LE SEZIONI UNITE SI PRONUNCIANO SUL NOVELLATO ART. 360 COMMA 5 C.P.C. – Cass. S.U. 7.4.2014 n. 8053

MAFIA:ALLARME PM,PROCESSI A RISCHIO DOPO SENTENZA CASSAZIONE

La prima giurisprudenza di legittimità sull’art. 360, n. 5 c.p.c., novellato dall’art. 54 del D.L. n. 83 del 2012 (conv. in L. n. 134 del 2012)

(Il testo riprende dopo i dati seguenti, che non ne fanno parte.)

(* ===== verification/ConnHandshake.v ===== *)
(** * The handshake of a connection

    [ssu2/session/conn_handshake.go], and the installation of the keys of
    [conn_data.go]: the two ends of a connection exchange the messages of
    SSU2Handshake over the network, with retransmission, the Retry answer and the
    collection of SessionConfirmed fragments, and become established.

    A wait for a packet takes the datagrams that arrive during the wait; they are
    received as by [recvLoop]. The time of a wait that ends without a packet is its
    full length. *)

From Stdlib Require Import ZArith Lia.
From Stdlib Require Import Floats.SpecFloat.
From Stdlib Require Import Strings.Byte Strings.String.
From stdpp Require Import base numbers list gmap sorting.
From S2P Require Import Prelude Float64 Crypto Sha256 Block Packet ReplayCache Modifiers Padding HeaderProtection.
From S2P Require Import Fragments DataPhase Outbound Session Options SSU2Handshake.

#[local] Open Scope Z_scope.

(** The HKDF of [github.com/go-i2p/crypto/hkdf], without salt: key material, info
    and length. It derives any length up to 255 blocks. *)
Class HKDFLib := {
  hkdf_derive : bytes -> string -> nat -> option bytes;
  hkdf_derive_ok : forall ikm info n, (n <= 255 * 32)%nat ->
    exists out, hkdf_derive ikm info n = Some out /\ length out = n;
}.

(** ** Data *)

Inductive ConnHandshakeError :=
| EInvalidState (s : ConnState)
| EHandler (e : HandshakeError)
| EHeaderKey (e : HeaderError)
| ESendFailed (e : SendError)
| EWaitTimeout
| EContext
| EConnClosed
| EHandshakeTimeout
| EWrongMessage (got : byte)
| ERetryDest (got : Z)
| ERetryPayload (e : BlockError)
| ERetryNoToken
| EFragmentTotal (n : Z)
| EFragmentTruncated
| EFragmentMismatch (expected got : Z)
| EOutOfFuel
| ENotComplete
| EValidation
| ESipKeys.

(** What a wait saw: the datagrams that arrived, and why it ended early. *)
Inductive Interruption := ContextDone | ConnectionClosed.

Definition interruption_error (i : Interruption) : ConnHandshakeError :=
  match i with ContextDone => EContext | ConnectionClosed => EConnClosed end.

Record Wait := mkWait {
  arrives : list bytes;
  interrupted : option Interruption;
}.

Record HandshakeConfig := mkHandshakeConfig {
  ConnectionID : Z;
  HandshakeTimeout : Z;
  RouterHash : bytes;
  cfgMTU : Z;
  cfgPaddingRatio : float64;
  cfgMinPaddingSize : Z;
  cfgMaxPaddingSize : Z;
  RouterInfoValidator : option (bytes -> bytes -> bool);
}.

Section ConnHandshake.
Context `{NX : NoiseXK} `{B64 : I2PBase64} `{FC : FloatConv} `{HK : HKDFLib}.
Context `{CH : ChaCha20Lib} `{SH : SipHashLib} `{SC : SSU2Cipher CipherState}.
Context {R : GoRange bytes Z} {Srt : GoSort (bytes * Z)} {R2 : GoRange Z FragmentSet} {P : PathLib} {CbError : Type}.

(** The handshake and the connection share the cipher states by pointer. *)
Record HConn := mkHConn {
  conn : Conn CipherState;
  handler : HandshakeHandler;
  config : HandshakeConfig;
  state : ConnState;
  paddingModifier : option SSU2PaddingModifier;
}.

Definition set_conn (c : HConn) (s : Conn CipherState) : HConn :=
  mkHConn s (handler c) (config c) (state c) (paddingModifier c).

Definition set_hh (c : HConn) (h : HandshakeHandler) : HConn :=
  mkHConn (conn c) h (config c) (state c) (paddingModifier c).

Definition set_remote_id (c : HConn) (id : Z) : HConn :=
  let o := out (conn c) in
  set_conn c (set_out (conn c) (mkConn (sendSequence o) (enableNextNonce o) (rekeyInFlight o) (closing o) id
    (sendQueue o) (pendingPackets o) (validDataPacketsSent o))).

Definition set_protector (c : HConn) (m : HeaderProtectorManager) : HConn :=
  let s := conn c in
  set_conn c (mkSession (out s) (established s) (closed s) (Session.initiator s) (Some m) (sipHashModifier s)
    (Session.sendCipher s) (Session.recvCipher s) (recvWindow s) (ackHandler s) (dataHandler s) (rttEst s)
    (congestionController s) (recvQueue s) (validDataPacketsReceived s) (parseErrors s) (decryptErrors s)
    (pendingMessage s) (lastActivity s)).

(** ** Sending and waiting *)

(** [sendPacketDirect]: the datagram that was sent. *)
Definition hsend (c : HConn) (packet : SSU2Packet) (net_ok : bool) (now : Z) : HConn * result ConnHandshakeError bytes :=
  let '(s, r) := send_packet (conn c) net_ok now packet in
  (set_conn c s, match r with Ok d => Ok d | Err e => Err (ESendFailed e) end).

Definition deliver (cbs : @DataHandlerCallbacks P CbError) (c : HConn) (ds : list bytes) (now : Z) : HConn :=
  set_conn c (foldl (fun s d => (receive cbs s d None true now).1) (conn c) ds).

Context (cbs : @DataHandlerCallbacks P CbError).

Definition receivePacketWithTimeout (c : HConn) (w : Wait) (now : Z) : HConn * result ConnHandshakeError SSU2Packet :=
  let c := deliver cbs c (arrives w) now in
  match recvQueue (conn c) with
  | packet :: q => (set_conn c (set_recvQueue (conn c) q), Ok packet)
  | [] => (c, Err (default EWaitTimeout (interruption_error <$> interrupted w)))
  end.

Definition next_wait (waits : list Wait) : Wait * list Wait :=
  match waits with w :: waits => (w, waits) | [] => (mkWait [] None, []) end.

Definition retransmitSchedule (msgType : byte) : list Z :=
  if decide (msgType = MessageTypeSessionCreated) then [1 * Second; 2 * Second; 4 * Second]
  else [Second * 5 / 4; Second * 5 / 2; 5 * Second].

(** [retransmitWait]: [None] is an attempt after the last interval. *)
Definition retransmitWait (interval : option Z) (remaining : Z) : Z :=
  let wait := default remaining interval in
  if remaining <? wait then remaining else wait.

(** The attempts of [receiveHandshakeWithRetransmit] from the time [now] on. The second
    result is what was retransmitted, and when; the third is the time when the loop gives up,
    or when the wait began in which it ended. *)
Fixpoint retransmit_attempts (slots : list (option Z)) (deadline : Z) (c : HConn) (lastSent : SSU2Packet)
    (net_ok : bool) (waits : list Wait) (now : Z) : HConn * list (Z * bytes) * Z * result ConnHandshakeError SSU2Packet :=
  match slots with
  | [] => (c, [], now, Err EHandshakeTimeout)
  | slot :: slots =>
      let remaining := time_sub deadline now in
      if remaining <=? 0 then (c, [], now, Err EHandshakeTimeout)
      else
        let wait := retransmitWait slot remaining in
        let '(w, waits) := next_wait waits in
        match receivePacketWithTimeout c w now with
        | (c, Ok pkt) => (c, [], now, Ok pkt)
        | (c, Err _) =>
            match interrupted w with
            | Some i => (c, [], now, Err (interruption_error i))
            | None =>
                let now := now + wait in
                let '(c, sent) :=
                  match slot with
                  | Some _ => let '(c, r) := hsend c lastSent net_ok now in (c, match r with Ok d => [(now, d)] | Err _ => [] end)
                  | None => (c, [])
                  end in
                let '(c, more, ended, r) := retransmit_attempts slots deadline c lastSent net_ok waits now in
                (c, sent ++ more, ended, r)
            end
        end
  end.

Definition receiveHandshakeWithRetransmit (c : HConn) (lastSent : SSU2Packet) (totalTimeout : Z) (net_ok : bool)
    (waits : list Wait) (now : Z) : HConn * list (Z * bytes) * Z * result ConnHandshakeError SSU2Packet :=
  retransmit_attempts (map Some (retransmitSchedule (MessageType lastSent)) ++ [None]) (now + totalTimeout) c lastSent net_ok waits now.

(** ** Header keys *)

Definition installSessCreateHeaderKey (c : HConn) : HConn * option ConnHandshakeError :=
  match headerProtector (conn c) with
  | None => (c, None)
  | Some m =>
      let k := sessCreateHeaderKey (handler c) in
      if decide (length k = 0%nat) then (c, None)
      else let '(m, e) := SetSessCreateHeaderKey m k in (set_protector c m, option_map EHeaderKey e)
  end.

Definition installSessionConfirmedHeaderKey (c : HConn) : HConn * option ConnHandshakeError :=
  match headerProtector (conn c) with
  | None => (c, None)
  | Some m =>
      let k := sessionConfirmedHeaderKey (handler c) in
      if decide (length k = 0%nat) then (c, None)
      else let '(m, e) := SetSessionConfirmedHeaderKey m k in (set_protector c m, option_map EHeaderKey e)
  end.

(** ** The initiator *)

(** The packet that was sent and its datagram. *)
Definition sendSessionRequest (c : HConn) (rnd : bytes) (net_ok : bool) (now : Z)
    : HConn * result ConnHandshakeError (SSU2Packet * bytes) :=
  match CreateSessionRequest (handler c) (ConnectionID (config c)) 0 rnd now with
  | (h, Err e) => (set_hh c h, Err (EHandler e))
  | (h, Ok sessionRequest) =>
      match installSessCreateHeaderKey (set_hh c h) with
      | (c, Some e) => (c, Err e)
      | (c, None) =>
          match hsend c sessionRequest net_ok now with
          | (c, Err e) => (c, Err e)
          | (c, Ok d) => (c, Ok (sessionRequest, d))
          end
      end
  end.

Definition extractRetryToken (retry : SSU2Packet) : result ConnHandshakeError bytes :=
  match DeserializeBlocks (Payload retry) with
  | Err e => Err (ERetryPayload e)
  | Ok blocks =>
      match FindBlockByType blocks BlockTypeNewToken with
      | None => Err ERetryNoToken
      | Some tokenBlock =>
          match ParseNewTokenBlock tokenBlock with
          | Err e => Err (ERetryPayload e)
          | Ok parsed => Ok (Token parsed)
          end
      end
  end.

(** [handleRetryResponse]: also what was sent. *)
Definition handleRetryResponse (c : HConn) (response : SSU2Packet) (rnd : bytes) (net_ok : bool) (waits : list Wait) (now : Z)
    : HConn * list bytes * result ConnHandshakeError SSU2Packet :=
  let retryDestID := be_decode (slice 0 8 (Header response)) in
  if bool_decide (8 <= length (Header response))%nat && negb (retryDestID =? ConnectionID (config c))
  then (c, [], Err (ERetryDest retryDestID))
  else
    match extractRetryToken response with
    | Err e => (c, [], Err e)
    | Ok token =>
        match CreateSessionRequestWithToken (handler c) (ConnectionID (config c)) 0 token rnd now with
        | (h, Err e) => (set_hh c h, [], Err (EHandler e))
        | (h, Ok sessionRequest) =>
            match installSessCreateHeaderKey (set_hh c h) with
            | (c, Some e) => (c, [], Err e)
            | (c, None) =>
                match hsend c sessionRequest net_ok now with
                | (c, Err e) => (c, [], Err e)
                | (c, Ok d) =>
                    let '(c, sent, _, r) :=
                      receiveHandshakeWithRetransmit c sessionRequest (HandshakeTimeout (config c)) net_ok waits now in
                    (c, d :: map snd sent, r)
                end
            end
        end
    end.

(** [awaitSessionCreated]: [waits2] is for the wait after a Retry. *)
Definition awaitSessionCreated (c : HConn) (sessionRequest : SSU2Packet) (rnd : bytes) (net_ok : bool)
    (waits waits2 : list Wait) (now : Z) : HConn * list bytes * result ConnHandshakeError SSU2Packet :=
  let '(c, sent, _, r) := receiveHandshakeWithRetransmit c sessionRequest (HandshakeTimeout (config c)) net_ok waits now in
  match r with
  | Err e => (c, map snd sent, Err e)
  | Ok response =>
      if decide (MessageType response <> MessageTypeRetry) then (c, map snd sent, Ok response)
      else let '(c, sent2, r) := handleRetryResponse c response rnd net_ok waits2 now in (c, map snd sent ++ sent2, r)
  end.

Definition processSessionCreated (c : HConn) (response : SSU2Packet) (now : Z) : HConn * option ConnHandshakeError :=
  if decide (MessageType response <> MessageTypeSessionCreated) then (c, Some (EWrongMessage (MessageType response)))
  else match ProcessSessionCreated (handler c) response now with
  | (h, Some e) => (set_hh c h, Some (EHandler e))
  | (h, None) =>
      let c := set_hh c h in
      let c := if decide (24 <= length (Header response))%nat
               then set_remote_id c (be_decode (slice 16 24 (Header response))) else c in
      installSessionConfirmedHeaderKey c
  end.

Fixpoint send_fragments (c : HConn) (fragments : list SSU2Packet) (net_ok : bool) (now : Z)
    : HConn * result ConnHandshakeError (list bytes) :=
  match fragments with
  | [] => (c, Ok [])
  | frag :: fragments =>
      match hsend c frag net_ok now with
      | (c, Err e) => (c, Err e)
      | (c, Ok d) =>
          match send_fragments c fragments net_ok now with
          | (c, Err e) => (c, Err e)
          | (c, Ok ds) => (c, Ok (d :: ds))
          end
      end
  end.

Con la sentenza n. 8053 del 17 aprile 2014, le Sezioni unite della Corte di cassazione, intervenute al fine di dirimere il contrasto sorto in ordine alla questione relativa all’applicazione della nuova formulazione del motivo di cui al n. 5 del 1° comma dell’art. 360 cod. proc. civ., nonché della previsione della sua radicale espunzione in caso di c.d. “doppia conforme”, anche ai ricorsi per cassazione avverso le sentenze delle commissioni tributarie, hanno avuto modo di fornire, per la prima volta, precise indicazioni interpretative del novellato art. 360, n. 5 cod. proc. civ., la cui previsione dell’impugnabilità «per omessa, insufficiente o contraddittoria motivazione circa un punto decisivo della controversia» è stata sostituita dalla previsione di impugnabilità «per omesso esame circa un fatto decisivo per il giudizio che è stato oggetto di discussione tra le parti».
Atteso che il legislatore del 2012, al dichiarato scopo di «evitare l’abuso dei ricorsi per cassazione basati sul vizio di motivazione» e di «ridurre al minimo costituzionale il sindacato sulla motivazione in sede di giudizio di legittimità», è “ritornato”, quasi letteralmente, al testo originario della norma, a sua volta, tornerebbe ad essere pienamente attuale anche l’orientamento giurisprudenziale formatosi sul punto, il quale, com’è noto, aveva finito per ricondurre nell’alveo dei vizi motivazionali censurabili in sede di legittimità esclusivamente le ipotesi di «omissione di motivazione, motivazione apparente, manifesta e irriducibile contraddittorietà, motivazione perplessa o incomprensibile, sempre che il vizio fosse testuale».
Con la riforma del 2012, a dire della Corte, sarebbe, quindi, scomparso ogni controllo sulla sufficienza della motivazione del provvedimento impugnato, per lasciare il posto a quello relativo alla mera esistenza, «sotto il profilo dell’assoluta omissione o della mera apparenza», ed alla «coerenza», «sotto il profilo della irriducibile contraddittorietà e dell’illogicità manifesta», della stessa.
In altri termini, il vizio in parola, da vizio motivazionale, si sarebbe tramutato in vizio di «violazione di legge costituzionalmente rilevante», censurabile in sede di legittimità, purchè esso «emerga immediatamente e direttamente dal testo della sentenza impugnata», ossia sempre che il vizio si risolva in un’ipotesi di «omesso esame di un fatto storico … la cui esistenza risulti dal testo della sentenza o dagli atti processuali, che abbia costituito oggetto di discussione e abbia carattere decisivo».
Non sarebbe, pertanto, possibile, per il Giudice di legittimità, prendere in considerazione fatti probatori diversi ed ulteriori rispetto a quelli posti a fondamento della decisione impugnata, così sostituendosi al giudice del merito, potendo, semmai, l’omesso esame di risultanze istruttorie integrare un’ipotesi di «omesso esame circa un fatto decisivo», ai sensi del nuovo n. 5, art. 360 cod. proc. civ., unicamente qualora il fatto storico non sia stato in alcun modo preso in considerazione dal giudice, «dovendosi tener fermo, mutatis mutandis, il rigoroso insegnamento di questa Corte secondo cui: “in sede di legittimità il controllo della motivazione in fatto si compendia nel verificare che il discorso giustificativo svolto dal giudice del merito circa la propria statuizione esibisca i requisiti strutturali minimi dell’argomentazione … senza che sia consentito alla Corte sostituire una diversa massima di esperienza a quella utilizzata … o confrontare la sentenza impugnata con le risultanze istruttorie” (Cass. n. 14953 del 2000)».